┌─ GIVEN RECORDS

(* ===== verification/Codec.v ===== *)
(** [codec.rs]: the byte format of every stored value, and the parsers of the
    keys that carry a record's identity.  Decoders return the source's errors
    with the source's text. *)

From S2P Require Import Prelude Text Errors Model Namespace Keys.
From Stdlib Require Import Ascii.

Local Open Scope N_scope.

(** [GraphError::CorruptValue { key, reason }]. *)
Definition corrupt {A} (key reason : string) : Result A := Err (CorruptValue key reason).
Definition conflict {A} (operation idempotency_key reason : string) : Result A :=
  Err (IdempotencyConflict operation idempotency_key reason).

(** [std::str::from_utf8(value).map_err(..)]. *)
Definition decode_text (key : string) (value : string) : Result string :=
  map_err (λ e, CorruptValue key (utf8_error_text e)) (from_utf8 value).

(** * Words and flags *)

Definition encode_u64 (value : N) : string := to_be_bytes value.

Definition decode_u64 (key value : string) : Result N :=
  if (String.length value =? 8)%nat then Ok (from_be_bytes value)
  else corrupt key ("expected 8 bytes, got " +:+ dec (strlen value)).

Definition parse_u64 (key value field : string) : Result N :=
  map_err (λ e, CorruptValue key ("invalid " +:+ field +:+ ": " +:+ int_error_text e))
    (parse_u64_text value).

Definition parse_bool_u8 (key value field : string) : Result bool :=
  if bool_decide (value = "0") then Ok false
  else if bool_decide (value = "1") then Ok true
  else corrupt key ("invalid " +:+ field +:+ ": expected 0 or 1").

Definition decode_bool_flag (key value field : string) : Result bool :=
  if bool_decide (value = "0") then Ok false
  else if bool_decide (value = "1") then Ok true
  else corrupt key ("invalid " +:+ field +:+ " flag " +:+ value).

(** [u8::from(bool)] printed. *)
Definition flag (b : bool) : string := if b then "1" else "0".

Definition ensure_limit (operation : string) (actual limit : N) : Result unit :=
  if limit <? actual then Err (AdmissionRejected operation actual limit) else Ok tt.

(** * Batch validation *)

Definition validate_edge_mutations_for_cell (cell_id : string) (mutations : list EdgeMutation)
    (operation : string) : Result unit :=
  _ ← foldM (λ seen m,
      _ ← validate_component "cell_id" (em_cell_id m);
      _ ← validate_component "edge_type" (em_edge_type m);
      _ ← validate_component "idempotency_key" (em_idempotency_key m);
      if negb (bool_decide (em_cell_id m = cell_id)) then
        corrupt ("cell/" +:+ cell_id +:+ "/" +:+ operation)
          ("batch contains mutation for different cell " +:+ em_cell_id m)
      else if bool_decide (em_idempotency_key m ∈ seen) then
        conflict "create" (em_idempotency_key m) "the same key appears twice in one batch"
      else Ok ({[em_idempotency_key m]} ∪ seen))
    (∅ : gset string) mutations;
  Ok tt.

(** * Hexadecimal *)

Definition HEX : string := "0123456789abcdef".
(** [HEX[n] as char]; the indices are nibbles. *)
Definition hex_at (n : N) : ascii :=
  match String.get (N.to_nat n) HEX with Some c => c | None => "?"%char end.

Fixpoint hex_encode (s : string) : string :=
  match s with
  | "" => ""
  | String c s' =>
      let byte := byte_of c in
      String (hex_at (N.shiftr byte 4)) (String (hex_at (N.land byte 15)) (hex_encode s'))
  end.

Definition hex_value (byte : N) : option N :=
  if (48 <=? byte) && (byte <=? 57) then Some (byte - 48)
  else if (97 <=? byte) && (byte <=? 102) then Some (byte - 97 + 10)
  else if (65 <=? byte) && (byte <=? 70) then Some (byte - 65 + 10)
  else None.

(** [byte as char] in UTF-8. *)
Definition latin1_char (byte : N) : string :=
  if byte <? 128 then String (ascii_of_N byte) ""
  else String (ascii_of_N (192 + byte / 64)) (String (ascii_of_N (128 + byte mod 64)) "").

Definition hex_pair (key : string) (pair : string) : Result ascii :=
  match pair with
  | String a (String b "") =>
      high ← ok_or (hex_value (byte_of a))
               (CorruptValue key ("invalid hex digit " +:+ latin1_char (byte_of a)));
      low ← ok_or (hex_value (byte_of b))
              (CorruptValue key ("invalid hex digit " +:+ latin1_char (byte_of b)));
      Ok (ascii_of_N (N.lor (N.shiftl high 4 mod 256) low))
  | _ => corrupt key "unreachable: chunks_exact(2) yields pairs"
  end.

Fixpoint hex_pairs (key : string) (pairs : list string) : Result string :=
  match pairs with
  | [] => Ok ""
  | p :: ps => b ← hex_pair key p; rest ← hex_pairs key ps; Ok (String b rest)
  end.

Definition hex_decode (key text : string) : Result string :=
  if negb (N.land (strlen text) 1 =? 0) then corrupt key "odd-length hex string"
  else hex_pairs key (chunks_exact 2 text).

(** * Property values *)

Definition bit63 : N := 9223372036854775808.

(** [value as u64] of an [i64]. *)
Definition i64_as_u64 (z : Z) : N := Z.to_N (z mod 18446744073709551616).

Definition sortable_float_bits (bits : N) : N :=
  if N.land bits bit63 =? 0 then N.lxor bits bit63 else N.lxor bits u64_max.

Definition encode_vertex_property_value_key (value : VertexPropertyValue) : string :=
  match value with
  | Integer v => "i" +:+ pad20 v
  | SignedInteger v => "j" +:+ hex16 (N.lxor (i64_as_u64 v) bit63)
  | PBool false => "b0"
  | PBool true => "b1"
  | Float f => "n" +:+ hex16 (sortable_float_bits (qf_bits f))
  | PString s => "s" +:+ hex_encode s
  end.

Definition encode_vertex_property_value_record (value : VertexPropertyValue) : string :=
  match value with
  | Integer v => "i:" +:+ dec v
  | SignedInteger v => "j:" +:+ dec_Z v
  | PBool false => "b:false"
  | PBool true => "b:true"
  | Float f => "f:" +:+ hex16 (qf_bits f)
  | PString s => "s:" +:+ hex_encode s
  end.

Definition decode_vertex_property_value_record (key value : string) : Result VertexPropertyValue :=
  match split_once ":" value with
  | None => corrupt key ("invalid vertex property value " +:+ value)
  | Some (kind, payload) =>
      if bool_decide (kind = "i") then
        map_err (λ e, CorruptValue key
            ("invalid integer vertex property " +:+ payload +:+ ": " +:+ int_error_text e))
          (Integer <$> parse_u64_text payload)
      else if bool_decide (kind = "j") then
        map_err (λ e, CorruptValue key
            ("invalid signed integer vertex property " +:+ payload +:+ ": " +:+ int_error_text e))
          (from_i64 <$> parse_i64_text payload)
      else if bool_decide (kind = "b") then
        if bool_decide (payload = "true") then Ok (PBool true)
        else if bool_decide (payload = "false") then Ok (PBool false)
        else corrupt key ("invalid boolean vertex property " +:+ payload)
      else if bool_decide (kind = "f") then
        map_err (λ e, CorruptValue key
            ("invalid float vertex property " +:+ payload +:+ ": " +:+ int_error_text e))
          ((λ bits, Float (MkQueryFloat bits)) <$> from_str_radix_u64 16 payload)
      else if bool_decide (kind = "s") then
        bs ← hex_decode key payload;
        map_err (λ e, CorruptValue key (utf8_error_text e)) (PString <$> from_utf8 bs)
      else corrupt key ("unsupported vertex property kind " +:+ kind)
  end.

(** * Metadata *)

Definition property_line (p : string * VertexPropertyValue) : string :=
  "property" +:+ tab +:+ p.1 +:+ tab +:+ encode_vertex_property_value_record p.2 +:+ nl.

Definition encode_vertex_metadata (metadata : VertexMetadata) : string :=
  let value := foldl (λ v label, v +:+ "label" +:+ tab +:+ label +:+ nl)
                 ("vertex-metadata-v1" +:+ nl) (bset_iter (vm_labels metadata)) in
  foldl (λ v p, v +:+ property_line p) value (btree_iter (vm_properties metadata)).

Definition encode_edge_metadata (metadata : EdgeMetadata) : string :=
  foldl (λ v p, v +:+ property_line p) ("edge-metadata-v1" +:+ nl)
    (btree_iter (emd_properties metadata)).

Definition encode_relationship_record (record : RelationshipRecord) : string :=
  foldl (λ v p, v +:+ property_line p) ("relationship" +:+ nl)
    (btree_iter (emd_properties (rr_metadata record))).

Definition decode_vertex_metadata (key value : string) : Result VertexMetadata :=
  text ← decode_text key value;
  match lines text with
  | [] => corrupt key "empty vertex metadata"
  | header :: rest =>
      if bool_decide (header = "vertex-metadata-v1") then
        foldM (λ metadata line,
            match split chr_tab line with
            | [k; label] =>
                if bool_decide (k = "label") then
                  _ ← validate_component "label" label;
                  Ok (MkVertexMetadata ({[label]} ∪ vm_labels metadata) (vm_properties metadata))
                else corrupt key ("invalid vertex metadata line " +:+ line)
            | [k; name; encoded] =>
                if bool_decide (k = "property") then
                  _ ← validate_component "property" name;
                  v ← decode_vertex_property_value_record key encoded;
                  Ok (MkVertexMetadata (vm_labels metadata) (<[name := v]> (vm_properties metadata)))
                else corrupt key ("invalid vertex metadata line " +:+ line)
            | _ => corrupt key ("invalid vertex metadata line " +:+ line)
            end)
          VertexMetadata_default rest
      else corrupt key ("unsupported vertex metadata version " +:+ header)
  end.

Definition decode_edge_metadata (key value : string) : Result EdgeMetadata :=
  text ← decode_text key value;
  match lines text with
  | [] => corrupt key "empty edge metadata"
  | header :: rest =>
      if bool_decide (header = "edge-metadata-v1") then
        foldM (λ metadata line,
            match split chr_tab line with
            | [k; name; encoded] =>
                if bool_decide (k = "property") then
                  _ ← validate_component "property" name;
                  v ← decode_vertex_property_value_record key encoded;
                  Ok (MkEdgeMetadata (<[name := v]> (emd_properties metadata)))
                else corrupt key ("invalid edge metadata line " +:+ line)
            | _ => corrupt key ("invalid edge metadata line " +:+ line)
            end)
          EdgeMetadata_default rest
      else corrupt key ("unsupported edge metadata version " +:+ header)
  end.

└─

◆ TASK OBJECTIVE: Retype exactly the lines from the start of the entries through the one with "From S2P Require"; include both ends.

◆ RESPONSE AREA:
(* ===== verification/Codec.v ===== *)
(** [codec.rs]: the byte format of every stored value, and the parsers of the
    keys that carry a record's identity.  Decoders return the source's errors
    with the source's text. *)

From S2P Require Import Prelude Text Errors Model Namespace Keys.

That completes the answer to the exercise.